===== Records provided

(* ===== verification/Branch.v ===== *)
(** * Branch-out (src/src/store/branch.rs)

    What [io_ensure_branch_forked] does on every outcome: where the new branch
    starts, what its rows are, and what stays. *)

From S2P Require Import Prelude RustStr Model LayerIdx Schema Lance DatasetCache Store Commit Index Maintain Pipeline Growth PipelineRun Retag.

(** A branch created from a version or a tag starts with the rows that stand
    there. *)
Class LanceForkLaws (W H : Type) `{LanceOps W H, LanceView W H, LanceVersions W H} : Prop := {
  law_create_branch_rows w h b r w' h' : l_create_branch w h b r = (w', Ok h') →
    match r with
    | RefVersion v => ∃ h0, v_version w (v_branch h) v = Some h0 ∧ v_rows h' = v_rows h0
    | RefTag t => ∃ c h0, v_tags w !! t = Some c ∧ v_version w (tc_branch c) (tc_version c) = Some h0 ∧ v_rows h' = v_rows h0
    end;
}.

Section branch_out.
Context {W H : Type} `{LanceLaws W H} {HV : LanceVersions W H} {HVL : LanceVersionLaws W H} {HFL : LanceForkLaws W H}
        `{ByteSerialize} {HD : HashIter string (DatasetCacheEntry H)}.
Implicit Types s : LanceStore W H.

(** The branch is new, at version [v], with the rows of [h0]. *)
Definition forked_at (domain branch : string) s s' (v : N) (h0 : H) : Prop :=
  forked domain branch s s' v ∧
  ∃ h, v_head (dir_of s' (dataset_path domain)) (Some branch) = Some h ∧ l_version h = v ∧ v_rows h = v_rows h0.

Lemma fork_from_tag d b c s s' v :
  io_create_branch_from_tag d b c s = (s', Ok v) →
  ∃ k h0, domain_tags s d !! encode_commit_tag c = Some k ∧ tc_version k = v ∧
    v_version (dir_of s (dataset_path d)) (tc_branch k) v = Some h0 ∧ forked_at d b s s' v h0.
Proof.
  intros Hc. pose proof (create_branch_from_tag_inv _ _ _ _ _ _ Hc) as [Hf (k & Hk & Hv)].
  unfold io_create_branch_from_tag in Hc. apply io_bind_ok in Hc as (s0 & [] & [-> _]%ensure_writable_ok & Hc).
  destruct (String.eqb b MAIN_BRANCH); [done|]. apply io_bind_ok in Hc as (s0 & s1 & [= <- <-] & Hc).
  destruct (path_exists s _); [|done]. apply io_bind_ok in Hc as (s1 & ds & Hl & Hc). apply io_open_fresh_inv in Hl as [Hq _].
  apply io_bind_ok in Hc as (s2 & h & Hw & [= <- <-]). apply io_write_ok in Hw as (w & Hw & ->). rewrite (quiet_dir s s1) in Hw by done.
  pose proof (law_create_branch_rows _ _ _ _ _ _ Hw) as (k' & h0 & Hk' & Hh0 & Hr). assert (k' = k) as -> by congruence.
  exists k, h0. split_and!; [done|done|by rewrite <-Hv|]. split; [done|]. exists h. rewrite dir_put.
  apply law_create_branch_ok in Hw as (_ & _ & _ & Hh & _). by split_and!.
Qed.

Lemma fork_from_main d b v s s' h0 :
  v_head (dir_of s (dataset_path d)) None = Some h0 → l_version h0 = v →
  io_create_branch d b v s = (s', Ok tt) → forked_at d b s s' v h0.
Proof.
  intros Hh0 Hv Hc. pose proof (io_create_branch_ok _ _ _ _ _ Hc) as Hf. split; [done|].
  unfold io_create_branch in Hc. apply io_bind_ok in Hc as (s0 & [] & [-> _]%ensure_writable_ok & Hc).
  destruct (String.eqb b MAIN_BRANCH); [done|]. apply io_bind_ok in Hc as (s0 & s1 & [= <- <-] & Hc).
  destruct (path_exists s _); [|done]. apply io_bind_ok in Hc as (s1 & ds & Hl & Hc). apply io_open_fresh_inv in Hl as [Hq Hl].
  apply io_bind_ok in Hc as (s2 & h & Hw & [= <-]). apply io_write_ok in Hw as (w & Hw & ->). rewrite (quiet_dir s s1) in Hw by done.
  pose proof (law_create_branch_rows _ _ _ _ _ _ Hw) as (h1 & Hh1 & Hr).
  apply law_create_branch_ok in Hw as (_ & _ & _ & Hh & _ & _ & Hvh). exists h. rewrite dir_put. split_and!; [done|done|].
  rewrite Hr. f_equal. destruct (law_load _ _ (Hl _ eq_refl)) as (_ & _ & Hb). rewrite Hb, <-Hv in Hh1.
  apply law_head_version in Hh0. congruence.
Qed.

Lemma create_branch_refused d b v s s' e : io_create_branch d b v s = (s', Err e) → same_dir d s s'.
Proof.
  unfold io_create_branch. unfold io_bind at 1. destruct (ensure_writable s) as [s0 [[]|e0]] eqn:Ew; apply ensure_writable_inv in Ew as [-> _];
    [|by intros [= <- _]; apply same_dir_quiet].
  destruct (String.eqb b MAIN_BRANCH); [intros [= <- _]; by apply same_dir_quiet|]. unfold io_bind at 1, io_get.
  destruct (path_exists s (dataset_path d)); [|intros [= <- _]; by apply same_dir_quiet]. unfold io_bind at 1.
  destruct (io_open_fresh _ s) as [s1 [ds|e0]] eqn:Ef; apply io_open_fresh_inv in Ef as [Hq _];
    [|intros [= <- _]; by apply same_dir_quiet]. unfold io_bind.
  destruct (io_write _ _ _ s1) as [s2 [h|e0]] eqn:Ew; [done|]. intros [= <- _].
  apply io_write_inv in Ew as (w & [h|e1] & Hw & -> & Hr); [done|]. apply law_create_branch_err in Hw as [Ht Hh].
  eapply same_dir_trans; [by apply same_dir_quiet|]. unfold same_dir. by rewrite dir_put.
Qed.

(** Neither the look for the branch nor the attempt to fork from the tag changes
    what is cached. *)
Definition same_cache s s' : Prop := st_cache s' = st_cache s.
#[local] Instance same_cache_preorder : PreOrder same_cache.
Proof. split; [done|]. intros s1 s2 s3. unfold same_cache. congruence. Qed.
#[local] Instance cached_write {A} p m (f : W → W * result string A) : Within same_cache (io_write p m f).
Proof. intros s s' r (w & x & _ & -> & _)%io_write_inv. done. Qed.
#[local] Instance cached_writable : Within same_cache (ensure_writable (W:=W) (H:=H)).
Proof. by intros s s' r [-> _]%ensure_writable_inv. Qed.
#[local] Instance cached_fresh p : Within same_cache (io_open_fresh (W:=W) (H:=H) p).
Proof. intros s s' r. unfold io_open_fresh, io_bind, io_modify. intros [-> _]%io_read_inv. done. Qed.
#[local] Instance cached_list d : Within same_cache (io_list_branches (W:=W) (H:=H) d).
Proof. unfold io_list_branches. apply within_bind; [apply _..|]. intros s0. case_match; apply _. Qed.
#[local] Instance cached_from_tag d b c : Within same_cache (io_create_branch_from_tag (W:=W) (H:=H) d b c).
Proof.
  unfold io_create_branch_from_tag. apply within_bind; [apply _..|]. intros []. case_match; [apply _|].
  apply within_bind; [apply _..|]. intros s0. case_match; apply _.
Qed.

Lemma cached_current d s s' : same_cache s s' → same_dir d s s' → cache_current s d → cache_current s' d.
Proof. intros Hc [_ [_ Hh]] Hcur e He. rewrite Hc in He. rewrite Hh. by apply Hcur. Qed.

(** Forking from the parent's tag fails with an error that reads as [P]. *)
Definition tag_refused (domain branch parent : string) s (P : StoreError → bool) : Prop :=
  ∃ s1 s2 e, quiet s s1 ∧ io_create_branch_from_tag domain branch parent s1 = (s2, Err e) ∧ P e = true.

(** What fails in the fork from main. *)
Definition fallback_refused (domain branch : string) s (e : StoreError) : Prop :=
  (∃ s', io_branch_head_version domain MAIN_BRANCH s = (s', Err e)) ∨
  ∃ v s1 s', io_branch_head_version domain MAIN_BRANCH s = (s1, Ok v) ∧ io_create_branch domain branch v s1 = (s', Err e).

Lemma head_run d s s' r : io_open_dataset d MAIN_BRANCH s = (s', r) →
  io_branch_head_version d MAIN_BRANCH s = (s', l_version <$> r).
Proof. intros Ho. unfold io_branch_head_version, io_bind. cbn. rewrite Ho. by destruct r. Qed.

(** The fork from main. *)
Lemma fork_fallback d b s s' r : path_exists s (dataset_path d) = true →
  (let! main_version := io_branch_head_version d MAIN_BRANCH in
   io_create_branch d b main_version;! io_ret (Created main_version)) s = (s', r) →
  (∃ v, r = Ok (Created v) ∧ forked d b s s' v ∧
     (cache_current s d → ∃ h0, v_head (dir_of s (dataset_path d)) None = Some h0 ∧ l_version h0 = v ∧ forked_at d b s s' v h0)) ∨
  ∃ e, r = Err e ∧ same_dir d s s' ∧ fallback_refused d b s e.
Proof.
  intros Hx. unfold io_branch_head_version. cbn [String.eqb MAIN_BRANCH]. unfold io_bind at 1 2. cbv beta.
  destruct (io_open_dataset d MAIN_BRANCH s) as [s1 [h|e]] eqn:Ho; pose proof Ho as Hq; apply open_existing_quiet in Hq; try done.
  2: { cbn. rewrite Ho. intros [= <- <-]. right. exists e. split; [done|]. split; [by apply same_dir_quiet|]. left. exists s1. exact (head_run _ _ _ _ Ho). }
  apply (same_dir_quiet d) in Hq. cbn. rewrite Ho. unfold io_bind, io_ret. destruct (io_create_branch d b (l_version h) s1) as [s2 [[]|e]] eqn:Hb; intros [= <- <-].
  2: { right. exists e. split; [done|]. split; [by eapply same_dir_trans, create_branch_refused|]. right. exists (l_version h), s1, s2. split; [exact (head_run _ _ _ _ Ho)|done]. }
  left. exists (l_version h). split; [done|]. pose proof (io_create_branch_ok _ _ _ _ _ Hb) as Hf. apply (forked_same _ _ s) in Hf; [|done].
  split; [done|]. intros Hcur. destruct (open_dataset_current _ _ _ _ _ Hcur Ho) as [Hh _]. destruct Hq as [_ [_ Hhq]].
  exists h. split; [by rewrite <-Hhq|]. split; [done|]. split; [done|]. by apply (fork_from_main _ _ _ s1 s2 h).
Qed.

(** An error is the listing's, the fork's from the tag of the parent, or when
    there is no such tag and a dataset the fork's from main. *)
Definition branch_out_refused (domain branch parent : string) s (e : StoreError) : Prop :=
  branch ≠ MAIN_BRANCH ∧
  ((∃ s1, io_list_branches domain s = (s1, Err e)) ∨
   v_head (dir_of s (dataset_path domain)) (Some branch) = None ∧
   ∃ s1 s2 e0, quiet s s1 ∧ io_create_branch_from_tag domain branch parent s1 = (s2, Err e0) ∧ is_already_exists e0 = false ∧
     (if is_ref_not_found e0 && path_exists s2 (dataset_path domain) then fallback_refused domain branch s2 e else e = e0)).

Lemma unlisted_no_head d b s (bs : list string) :
  (if path_exists s (dataset_path d)
   then ∃ h, l_load (dir_of s (dataset_path d)) = Ok h ∧ l_list_branches (dir_of s (dataset_path d)) h = Ok bs
   else bs = []) → b ∉ bs → v_head (dir_of s (dataset_path d)) (Some b) = None.
Proof.
  destruct (path_exists s _) eqn:Ex; [|by intros _ _; apply law_not_exists in Ex as [_ ->]].
  intros (h & _ & Hl) Hin. destruct (v_head _ (Some b)) eqn:E; [|done]. destruct Hin. apply (law_list_branches _ _ _ Hl b). by eexists.
Qed.

(** C22: branch-out on every outcome.  [Created v] is answered when the branch
    was not there and is there now: it starts at the version and with the rows
    that the tag of the parent commit stands for or, when Lance answers that
    there is no such tag, with those of main's head (of the cached handle, if a
    write elsewhere has made that stale).  [AlreadyExists] is answered of main,
    of a branch that is there, or when Lance says so.  An error is that of the
    listing, or of the forks that were tried.  Every tag and every other branch
    stays; and on [AlreadyExists] and on any error all of them. *)
Theorem branch_out_spec domain branch parent s s' r :
  io_ensure_branch_forked domain branch parent s = (s', r) →
  let w := dir_of s (dataset_path domain) in
  match r with
  | Err e => same_dir domain s s' ∧ branch_out_refused domain branch parent s e
  | Ok AlreadyExists => same_dir domain s s' ∧
      (branch = MAIN_BRANCH ∨ is_Some (v_head w (Some branch)) ∨ tag_refused domain branch parent s is_already_exists)
  | Ok (Created v) => branch ≠ MAIN_BRANCH ∧ forked domain branch s s' v ∧
      ((∃ k h0, v_tags w !! encode_commit_tag parent = Some k ∧ tc_version k = v ∧
          v_version w (tc_branch k) v = Some h0 ∧ forked_at domain branch s s' v h0) ∨
       tag_refused domain branch parent s is_ref_not_found ∧
       (cache_current s domain → ∃ h0, v_head w None = Some h0 ∧ l_version h0 = v ∧ forked_at domain branch s s' v h0))
  end.
Proof.
  cbv zeta. unfold io_ensure_branch_forked. destruct (String.eqb_spec branch MAIN_BRANCH) as [->|Hne].
  { intros [= <- <-]. split; [by apply same_dir_quiet|by left]. }
  unfold io_bind at 1. destruct (io_list_branches domain s) as [s1 [bs|e]] eqn:El; pose proof El as Hcl; apply io_list_branches_inv in El as [Hq Hl].
  2: { intros [= <- <-]. split; [by apply same_dir_quiet|]. split; [done|]. left. by exists s1. }
  pose proof (same_dir_quiet domain _ _ Hq) as Hs1. case_bool_decide as Hin.
  { intros [= <- <-]. split; [done|]. right; left. specialize (Hl bs eq_refl). destruct (path_exists s _).
    - destruct Hl as (h & _ & Hl2). apply (law_list_branches _ _ _ Hl2 branch), Hin.
    - subst bs. by apply elem_of_nil in Hin. }
  pose proof (unlisted_no_head domain branch s bs (Hl bs eq_refl) Hin) as Hnew.
  destruct (io_create_branch_from_tag _ _ _ s1) as [s2 [v|e]] eqn:Hc.
  { intros [= <- <-]. split; [done|]. apply fork_from_tag in Hc as (k & h0 & Hk & Hv & Hh0 & Hf).
    unfold domain_tags in Hk. rewrite (quiet_dir s s1) in Hk, Hh0 by done.
    assert (Hf' : forked_at domain branch s s2 v h0) by (destruct Hf; split; [by eapply forked_same|done]).
    split; [apply Hf'|]. left. by exists k, h0. }
  pose proof (create_branch_from_tag_inv _ _ _ _ _ _ Hc) as Hs12. assert (Hs2 : same_dir domain s s2) by (by eapply same_dir_trans).
  destruct (is_already_exists e) eqn:Hae; [intros [= <- <-]; split; [done|]; right; right; by exists s1, s2, e|].
  assert (Href : ∀ e', (if is_ref_not_found e && path_exists s2 (dataset_path domain) then fallback_refused domain branch s2 e' else e' = e) →
    branch_out_refused domain branch parent s e') by (intros e' He; split; [done|]; right; split; [done|]; by exists s1, s2, e).
  destruct (is_ref_not_found e) eqn:Hnf; [|intros [= <- <-]; split; [done|by apply Href]].
  destruct (path_exists s2 _) eqn:Ex; [|intros [= <- <-]; split; [done|by apply Href]].
  intros [(v & -> & Hf & Hm)|(e1 & -> & Hd & Hr)]%fork_fallback; [|split; [by eapply same_dir_trans|by apply Href]|done].
  split; [done|]. split; [by apply (forked_same _ _ _ s2)|]. right. split; [by exists s1, s2, e|]. intros Hcs. destruct Hm as (h0 & Hh0 & Hv & Hfk).
  { eapply cached_current; [|exact Hs2|done]. etrans; [exact (within_run same_cache _ _ _ Hcl)|exact (within_run same_cache _ _ _ Hc)]. }
  exists h0. destruct Hfk. split_and!; [by rewrite <-(proj2 (proj2 Hs2))|done|]. split; [by apply (forked_same _ _ _ s2)|done].
Qed.
End branch_out.

(** ** On the small dataset *)

Import RunExample.

#[export] Instance fork_laws : LanceForkLaws (option RefLance.dir) RefLance.handle.
Proof.
  split. intros [w|] h b r w' h'; cbn; [|done]. destruct (RefLance.rd_heads w !! b); [done|].
  destruct r as [v|t]; cbn.
  - destruct (RefLance.rd_versions w !! (RefLance.rh_branch h, v)) as [rows|] eqn:E; cbn; [|done].
    destruct (RefLance.rd_versions w !! (Some b, v)); [done|]. intros [= <- <-].
    eexists. split; [unfold v_version; cbn; unfold RefLance.version; by rewrite E|done].
  - destruct (RefLance.rd_tags w !! t) as [c|] eqn:Et; [|done].
    destruct (RefLance.rd_versions w !! (tc_branch c, tc_version c)) as [rows|] eqn:E; cbn; [|done].
    destruct (RefLance.rd_versions w !! (Some b, tc_version c)); [done|]. intros [= <- <-].
    exists c. eexists. split_and!; [done|unfold v_version; cbn; unfold RefLance.version; by rewrite E|done].
Qed.

(** A fork from a commit's tag; and one from a commit that was never indexed,
    which falls back to main. *)
Definition tagged_store := fst (io_tag_commit "o/t" "main" "c0" 2 store1).
Definition fork_of (s : LanceStore (option RefLance.dir) RefLance.handle) (parent : string) := io_ensure_branch_forked "o/t" "feature" parent s.

Lemma branch_out_spec_witness :
  (let '(s', r) := fork_of tagged_store "c0" in r = Ok (Created 2) ∧ forked "o/t" "feature" tagged_store s' 2) ∧
  (let '(s', r) := fork_of store1 "cx" in r = Ok (Created 2) ∧
     ∃ h0, v_head (dir_of store1 (dataset_path "o/t")) None = Some h0 ∧ forked_at "o/t" "feature" store1 s' 2 h0).
Proof.
  split.
  - destruct (fork_of tagged_store "c0") as [s' r] eqn:E. assert (r = Ok (Created 2)) as -> by (by compute_as snd in E).
    split; [done|]. destruct (branch_out_spec "o/t" "feature" "c0" tagged_store s' (Ok (Created 2)) E) as (_ & Hf & _). exact Hf.
  - destruct (fork_of store1 "cx") as [s' r] eqn:E. assert (r = Ok (Created 2)) as -> by (by compute_as snd in E).
    split; [done|]. destruct (branch_out_spec "o/t" "feature" "cx" store1 s' (Ok (Created 2)) E) as (_ & _ & [(k & h0 & Hk & _)|[_ Hm]]).
    + exfalso. by vm_compute in Hk.
    + destruct Hm as (h0 & Hh & _ & Hf); [|exists h0; split; [exact Hh|exact Hf]]. destruct ready_store1 as [_ [Hb|Hc]]; [discriminate Hb|exact Hc].
Defined.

==========

**What you will do**
Note each line of the material holding "stays" and copy it out.

**Solution for this problem**
    starts, what its rows are, and what stays. *)
    stays; and on [AlreadyExists] and on any error all of them. *)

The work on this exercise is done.